And so it is a neat piece of geographic irony that a mere seventeen miles up the road in hyperliberal blue-state Austin is a store that is as nearly antithetical to Cabela’s as it is possible to be: Whole Foods Market, the glittering urban flagship of the company that is the largest retailer of organic and natural foods in the world. Though not as large as Cabela’s, at 80,000 square feet Whole Foods is huge by supermarket standards and houses its own full-scale bakery, a raw-food bar, nut-roasting stands, an unimaginably large inventory of oddly named cheeses, machines that allow you to make your own organic cashew and peanut butter, and row after row of vitamins and exotics such as flaxseed oil, Fruit Enzyme Mist, and Korean roasted salt.

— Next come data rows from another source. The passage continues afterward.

(* ===== verification/Connections.v ===== *)
(** * Configuration and connections ([internal/config], [Open] and [Close] of [internal/messaging], [OpenMySQL])

    The settings come from the environment, with defaults; a port must be a
    decimal integer. Opening a connection takes several calls to the client
    library, each of which can fail: what was opened before a failure is closed
    again. The environment is a parameter, and so is the outcome of each call. *)

From Stdlib Require Import Ascii.
From S2P Require Import Prelude.

#[local] Open Scope string_scope.

(** ** Settings *)

Record MySQL := mkMySQL {
  my_Host : string; my_Port : Z; my_User : string; my_Password : string; my_Database : string }.

Record RabbitMQ := mkRabbitMQ {
  rq_Host : string; rq_Port : Z; rq_User : string; rq_Password : string; rq_PrefetchCount : Z;
  rq_DataQueue : string; rq_EventQueue : string }.

Record WALConfig := mkWALConfig { wc_Dir : string }.

Record Config := mkConfig { cf_MySQL : MySQL; cf_RabbitMQ : RabbitMQ; cf_WAL : WALConfig }.

Definition rabbitMQPrefetchCount : Z := 256.

(** *** [strconv.Atoi] *)

Definition digit (c : ascii) : option Z :=
  let n := Z.of_nat (Ascii.nat_of_ascii c) - 48 in
  if Z.leb 0 n && Z.leb n 9 then Some n else None.

Fixpoint digits (acc : Z) (s : string) : option Z :=
  match s with
  | EmptyString => Some acc
  | String c s => d ← digit c; digits (acc * 10 + d) s
  end.

(** At least one digit. *)
Definition unsigned (s : string) : option Z := if String.eqb s "" then None else digits 0 s.

Definition in_int (n : Z) : option Z := if Z.leb (- (MaxInt64 + 1)) n && Z.leb n MaxInt64 then Some n else None.

Definition Atoi (s : string) : option Z :=
  match s with
  | String c rest =>
      if Ascii.eqb c "-" then n ← unsigned rest; in_int (- n)
      else if Ascii.eqb c "+" then n ← unsigned rest; in_int n
      else n ← unsigned s; in_int n
  | EmptyString => None
  end.

Section config.
(** [os.LookupEnv]. *)
Context (LookupEnv : string -> option string).

Definition env (key fallback : string) : string :=
  match LookupEnv key with
  | Some v => if negb (String.eqb v "") then v else fallback
  | None => fallback
  end.

(** The error names the variable. *)
Definition envInt (key : string) (fallback : Z) : Z + string :=
  match LookupEnv key with
  | None => inl fallback
  | Some v =>
      if String.eqb v "" then inl fallback
      else match Atoi v with
           | None => inr key
           | Some n => inl n
           end
  end.

Definition Load : Config + string :=
  match envInt "MYSQL_PORT" 3306 with
  | inr err => inr err
  | inl mysqlPort =>
      match envInt "RABBITMQ_PORT" 5672 with
      | inr err => inr err
      | inl rabbitPort =>
          inl (mkConfig
            (mkMySQL (env "MYSQL_HOST" "127.0.0.1") mysqlPort (env "MYSQL_USER" "root")
               (env "MYSQL_PASSWORD" "1234") (env "MYSQL_DATABASE" "stock"))
            (mkRabbitMQ (env "RABBITMQ_HOST" "127.0.0.1") rabbitPort (env "RABBITMQ_USER" "guest")
               (env "RABBITMQ_PASSWORD" "guest") rabbitMQPrefetchCount "data_queue" "event_queue")
            (mkWALConfig (env "WAL_DIR" "./data/wal")))
      end
  end.
End config.

(** The ports of a loaded configuration fit an [int]. *)
Lemma Atoi_range s n : Atoi s = Some n -> - (MaxInt64 + 1) <= n <= MaxInt64.
Proof.
  assert (Hin : forall m, in_int m = Some n -> - (MaxInt64 + 1) <= n <= MaxInt64).
  { intros m. unfold in_int. destruct (Z.leb_spec (- (MaxInt64 + 1)) m); [|done]. destruct (Z.leb_spec m MaxInt64); [|done].
    intros [= <-]. lia. }
  unfold Atoi. destruct s as [|c rest]; [done|]. repeat case_match; intros (m & _ & Hm)%bind_Some; eauto.
Qed.

(** ** Connections *)

Inductive resource :=
  | RConn
  | RConsumeCh
  | RPublishCh
  | RPool.

(** What is open, and how many calls have been made to the client library. *)
Record net := mkNet {
  net_open : list resource;
  net_calls : nat
}.

(** [amqp.Channel], [sql.DB] and the like: whether the [n]-th call succeeds. *)
Class Remote := { call_ok : nat -> bool }.

Inductive open_error :=
  | ErrDial
  | ErrConsumeChannel
  | ErrQos
  | ErrPublishChannel
  | ErrConfirm
  | ErrPing.

(** [*Connection]: the fields that are not nil. *)
Record Connection := mkConnection {
  cn_conn : bool;
  cn_consumeCh : bool;
  cn_publishCh : bool
}.

Section connections.
Context `{!Remote}.
Implicit Types (w : net).

Definition acquire (r : resource) w : bool * net :=
  if call_ok (net_calls w) then (true, mkNet (r :: net_open w) (S (net_calls w)))
  else (false, mkNet (net_open w) (S (net_calls w))).
Definition request w : bool * net := (call_ok (net_calls w), mkNet (net_open w) (S (net_calls w))).

(** Closing ends the resource, whatever it returns. *)
Fixpoint remove_first (r : resource) (l : list resource) : list resource :=
  match l with
  | [] => []
  | x :: l =>
      match r, x with
      | RConn, RConn | RConsumeCh, RConsumeCh | RPublishCh, RPublishCh | RPool, RPool => l
      | _, _ => x :: remove_first r l
      end
  end.
Definition close_res (r : resource) w : bool * net :=
  (call_ok (net_calls w), mkNet (remove_first r (net_open w)) (S (net_calls w))).
Definition close_quietly (r : resource) w : net := snd (close_res r w).

Definition Open (cfg : RabbitMQ) w : net * (Connection + open_error) :=
  let '(ok, w) := acquire RConn w in
  if negb ok then (w, inr ErrDial)
  else
    let '(ok, w) := acquire RConsumeCh w in
    if negb ok then (close_quietly RConn w, inr ErrConsumeChannel)
    else
      let '(ok, w) := if Z.gtb (rq_PrefetchCount cfg) 0 then request w else (true, w) in
      if negb ok then (close_quietly RConn (close_quietly RConsumeCh w), inr ErrQos)
      else
        let '(ok, w) := acquire RPublishCh w in
        if negb ok then (close_quietly RConn (close_quietly RConsumeCh w), inr ErrPublishChannel)
        else
          let '(ok, w) := request w in
          if negb ok
          then (close_quietly RConn (close_quietly RConsumeCh (close_quietly RPublishCh w)), inr ErrConfirm)
          else (w, inl (mkConnection true true true)).

(** [Close]: every field that is set, whatever the others return; the errors. *)
Definition close_field (set : bool) (r : resource) (w : net) (errs : list resource) : net * list resource :=
  if set then
    let '(ok, w) := close_res r w in (w, if negb ok then (errs ++ [r])%list else errs)
  else (w, errs).

Definition Close (c : Connection) w : net * list resource :=
  let '(w, errs) := close_field (cn_publishCh c) RPublishCh w [] in
  let '(w, errs) := close_field (cn_consumeCh c) RConsumeCh w errs in
  close_field (cn_conn c) RConn w errs.

Definition OpenMySQL (cfg : MySQL) w : net * (unit + open_error) :=
  let '(ok, w) := acquire RPool w in
  if negb ok then (w, inr ErrDial)
  else
    let '(ok, w) := request w in
    if negb ok then (close_quietly RPool w, inr ErrPing) else (w, inl tt).

(** Everything that a failed opening opened is closed again. *)
Lemma Open_cases cfg w w' r :
  Open cfg w = (w', r) ->
  match r with
  | inr _ => net_open w' = net_open w
  | inl c => c = mkConnection true true true /\ net_open w' = ([RPublishCh; RConsumeCh; RConn] ++ net_open w)%list
  end.
Proof.
  unfold Open, acquire, request, close_quietly, close_res.
  destruct (call_ok (net_calls w)); cbn; [|by intros [= <- <-]].
  destruct (call_ok (S (net_calls w))); cbn; [|by intros [= <- <-]].
  destruct (Z.gtb (rq_PrefetchCount cfg) 0); cbn; repeat (destruct (call_ok _); cbn; [|by intros [= <- <-]]); by intros [= <- <-].
Qed.

Lemma Close_all c w w' errs rest :
  c = mkConnection true true true -> net_open w = ([RPublishCh; RConsumeCh; RConn] ++ rest)%list ->
  Close c w = (w', errs) -> net_open w' = rest.
Proof. intros -> Hw. unfold Close, close_field, close_res. cbn. rewrite Hw. cbn. by intros [= <- <-]. Qed.

Lemma OpenMySQL_cases cfg w w' r :
  OpenMySQL cfg w = (w', r) -> net_open w' = match r with inr _ => net_open w | inl _ => RPool :: net_open w end.
Proof. unfold OpenMySQL, acquire, request. repeat (destruct (call_ok _); cbn); by intros [= <- <-]. Qed.
End connections.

The differences between the two stores, which opened in 2005 within four months of each other, are almost humorously stark. Cabela’s sells infant playsuits and diaper covers in camouflage styles; Whole Foods sells organic-cotton infant clothes with the words “Earth Goddess” and “Awareness Generation” printed on them. Cabela’s offers classes on winches, scent secrets, and shotgun reloading; at Whole Foods you can learn about aromatherapy, herbs, and iridology. At Cabela’s you can buy magazines like Field & Stream and Petersen’s 4 Wheel & Off-Road; at Whole Foods you can buy Mother Jones and Buddhadharma, a magazine for Buddhists. At Cabela’s you learn how to kill things with maximum efficiency; at Whole Foods you are told to what lengths the store goes to ensure that the animals whose meat it sells had decent, comfortable lives, complete with bedtime stories and tummy rubs, before they were slaughtered. And so on.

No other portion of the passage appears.